EXERCISE DIRECTIONS: Please find all lines in the data that hold the string "fileread" and copy them.
━━━ DATA FOR ANALYSIS ━━━
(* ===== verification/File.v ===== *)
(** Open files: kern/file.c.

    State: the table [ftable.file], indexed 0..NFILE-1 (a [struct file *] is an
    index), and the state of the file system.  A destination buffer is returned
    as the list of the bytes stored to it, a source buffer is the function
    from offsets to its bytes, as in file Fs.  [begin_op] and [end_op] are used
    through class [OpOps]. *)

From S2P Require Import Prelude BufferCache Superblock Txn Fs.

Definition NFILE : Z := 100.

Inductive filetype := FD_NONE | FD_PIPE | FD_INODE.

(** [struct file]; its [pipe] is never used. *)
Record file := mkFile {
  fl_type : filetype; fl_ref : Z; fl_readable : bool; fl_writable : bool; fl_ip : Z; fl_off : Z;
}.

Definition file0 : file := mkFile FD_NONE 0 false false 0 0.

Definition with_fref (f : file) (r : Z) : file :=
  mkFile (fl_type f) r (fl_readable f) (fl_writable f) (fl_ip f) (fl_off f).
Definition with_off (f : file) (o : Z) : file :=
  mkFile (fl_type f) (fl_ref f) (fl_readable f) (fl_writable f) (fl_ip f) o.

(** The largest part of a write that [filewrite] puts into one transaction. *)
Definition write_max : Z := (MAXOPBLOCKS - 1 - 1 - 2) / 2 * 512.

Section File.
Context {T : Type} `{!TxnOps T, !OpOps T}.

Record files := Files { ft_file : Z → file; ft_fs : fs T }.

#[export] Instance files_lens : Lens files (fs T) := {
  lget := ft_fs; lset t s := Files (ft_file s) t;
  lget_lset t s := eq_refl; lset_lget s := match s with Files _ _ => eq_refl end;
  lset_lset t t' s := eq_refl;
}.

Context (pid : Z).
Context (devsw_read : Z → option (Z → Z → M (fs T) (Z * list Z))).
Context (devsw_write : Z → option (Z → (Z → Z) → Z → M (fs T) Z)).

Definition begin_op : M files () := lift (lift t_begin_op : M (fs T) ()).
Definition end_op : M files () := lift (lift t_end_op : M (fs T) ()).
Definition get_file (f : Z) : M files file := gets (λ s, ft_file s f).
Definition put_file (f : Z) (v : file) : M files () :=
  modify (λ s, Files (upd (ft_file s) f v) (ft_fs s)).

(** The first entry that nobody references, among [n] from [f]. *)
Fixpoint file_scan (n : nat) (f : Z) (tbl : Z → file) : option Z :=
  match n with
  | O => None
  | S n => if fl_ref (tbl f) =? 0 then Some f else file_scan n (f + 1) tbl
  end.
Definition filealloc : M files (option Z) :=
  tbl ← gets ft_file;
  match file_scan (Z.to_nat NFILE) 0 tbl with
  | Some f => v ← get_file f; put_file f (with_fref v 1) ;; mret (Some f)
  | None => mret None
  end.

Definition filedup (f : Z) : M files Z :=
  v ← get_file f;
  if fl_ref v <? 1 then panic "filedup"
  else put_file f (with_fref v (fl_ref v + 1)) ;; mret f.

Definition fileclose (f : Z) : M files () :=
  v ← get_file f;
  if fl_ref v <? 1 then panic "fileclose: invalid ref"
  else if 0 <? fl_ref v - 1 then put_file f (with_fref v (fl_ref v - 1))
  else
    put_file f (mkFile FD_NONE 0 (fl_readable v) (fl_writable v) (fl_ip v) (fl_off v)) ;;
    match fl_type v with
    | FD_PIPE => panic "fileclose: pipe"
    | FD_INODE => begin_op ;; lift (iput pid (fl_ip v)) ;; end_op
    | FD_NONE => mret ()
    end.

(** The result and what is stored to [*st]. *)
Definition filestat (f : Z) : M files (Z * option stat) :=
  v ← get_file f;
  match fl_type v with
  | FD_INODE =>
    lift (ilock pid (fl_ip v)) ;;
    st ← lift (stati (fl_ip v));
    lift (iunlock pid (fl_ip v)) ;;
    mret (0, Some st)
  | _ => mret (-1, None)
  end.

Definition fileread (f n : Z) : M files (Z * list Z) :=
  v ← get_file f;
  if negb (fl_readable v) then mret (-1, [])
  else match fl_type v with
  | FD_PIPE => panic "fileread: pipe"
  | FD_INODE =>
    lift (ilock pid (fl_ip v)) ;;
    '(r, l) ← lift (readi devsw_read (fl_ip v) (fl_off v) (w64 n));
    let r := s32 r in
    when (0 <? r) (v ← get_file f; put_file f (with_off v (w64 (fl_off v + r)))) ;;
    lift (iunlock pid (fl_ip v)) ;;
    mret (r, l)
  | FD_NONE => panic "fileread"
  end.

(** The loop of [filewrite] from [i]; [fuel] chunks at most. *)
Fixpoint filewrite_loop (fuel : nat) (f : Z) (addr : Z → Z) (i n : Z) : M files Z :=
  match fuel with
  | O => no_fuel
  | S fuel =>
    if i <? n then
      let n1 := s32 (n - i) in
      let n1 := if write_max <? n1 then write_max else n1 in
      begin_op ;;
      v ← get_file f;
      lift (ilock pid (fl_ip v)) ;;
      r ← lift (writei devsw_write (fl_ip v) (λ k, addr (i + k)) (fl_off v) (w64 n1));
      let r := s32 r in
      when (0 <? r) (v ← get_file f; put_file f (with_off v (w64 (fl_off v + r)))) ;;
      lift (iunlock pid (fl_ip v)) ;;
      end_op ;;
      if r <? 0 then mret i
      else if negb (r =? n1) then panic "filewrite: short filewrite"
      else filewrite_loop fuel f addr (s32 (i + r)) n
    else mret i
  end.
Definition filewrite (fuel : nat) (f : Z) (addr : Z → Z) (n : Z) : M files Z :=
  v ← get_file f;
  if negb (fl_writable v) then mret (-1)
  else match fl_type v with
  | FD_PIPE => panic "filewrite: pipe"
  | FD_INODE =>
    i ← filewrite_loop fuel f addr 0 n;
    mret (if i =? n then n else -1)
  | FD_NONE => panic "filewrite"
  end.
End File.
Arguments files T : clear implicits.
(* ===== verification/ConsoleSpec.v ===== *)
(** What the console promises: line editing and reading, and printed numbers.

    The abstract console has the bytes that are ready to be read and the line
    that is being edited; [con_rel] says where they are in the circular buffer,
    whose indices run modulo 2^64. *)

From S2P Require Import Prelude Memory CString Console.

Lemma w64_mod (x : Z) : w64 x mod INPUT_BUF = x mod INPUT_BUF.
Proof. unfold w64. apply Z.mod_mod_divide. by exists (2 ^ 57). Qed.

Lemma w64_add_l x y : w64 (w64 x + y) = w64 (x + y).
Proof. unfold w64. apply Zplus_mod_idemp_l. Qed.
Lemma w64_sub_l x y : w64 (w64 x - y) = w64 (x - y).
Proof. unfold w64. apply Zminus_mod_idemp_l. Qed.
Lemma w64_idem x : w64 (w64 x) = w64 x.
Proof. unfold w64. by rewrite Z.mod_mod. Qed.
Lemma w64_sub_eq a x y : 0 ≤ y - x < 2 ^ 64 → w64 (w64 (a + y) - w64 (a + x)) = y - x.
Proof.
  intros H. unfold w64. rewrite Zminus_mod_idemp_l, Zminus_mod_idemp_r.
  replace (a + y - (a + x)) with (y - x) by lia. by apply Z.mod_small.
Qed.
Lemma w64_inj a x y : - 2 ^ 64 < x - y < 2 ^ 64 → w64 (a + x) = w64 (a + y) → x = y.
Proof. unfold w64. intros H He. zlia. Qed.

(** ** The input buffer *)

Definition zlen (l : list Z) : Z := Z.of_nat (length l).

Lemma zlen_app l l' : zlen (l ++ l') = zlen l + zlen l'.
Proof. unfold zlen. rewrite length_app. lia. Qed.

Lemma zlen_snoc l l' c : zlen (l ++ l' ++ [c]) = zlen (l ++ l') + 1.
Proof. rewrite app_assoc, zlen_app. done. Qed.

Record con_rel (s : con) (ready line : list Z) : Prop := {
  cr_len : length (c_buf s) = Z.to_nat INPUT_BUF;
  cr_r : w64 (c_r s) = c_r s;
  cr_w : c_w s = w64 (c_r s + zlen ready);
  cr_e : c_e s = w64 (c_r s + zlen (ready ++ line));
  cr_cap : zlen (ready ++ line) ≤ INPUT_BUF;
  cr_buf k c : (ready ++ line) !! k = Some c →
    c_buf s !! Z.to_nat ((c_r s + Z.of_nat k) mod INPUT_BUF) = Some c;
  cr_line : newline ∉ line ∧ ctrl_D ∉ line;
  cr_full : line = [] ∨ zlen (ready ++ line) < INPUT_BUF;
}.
━━━
OUTPUT OF THE TASK:
Definition fileread (f n : Z) : M files (Z * list Z) :=
  | FD_PIPE => panic "fileread: pipe"
  | FD_NONE => panic "fileread"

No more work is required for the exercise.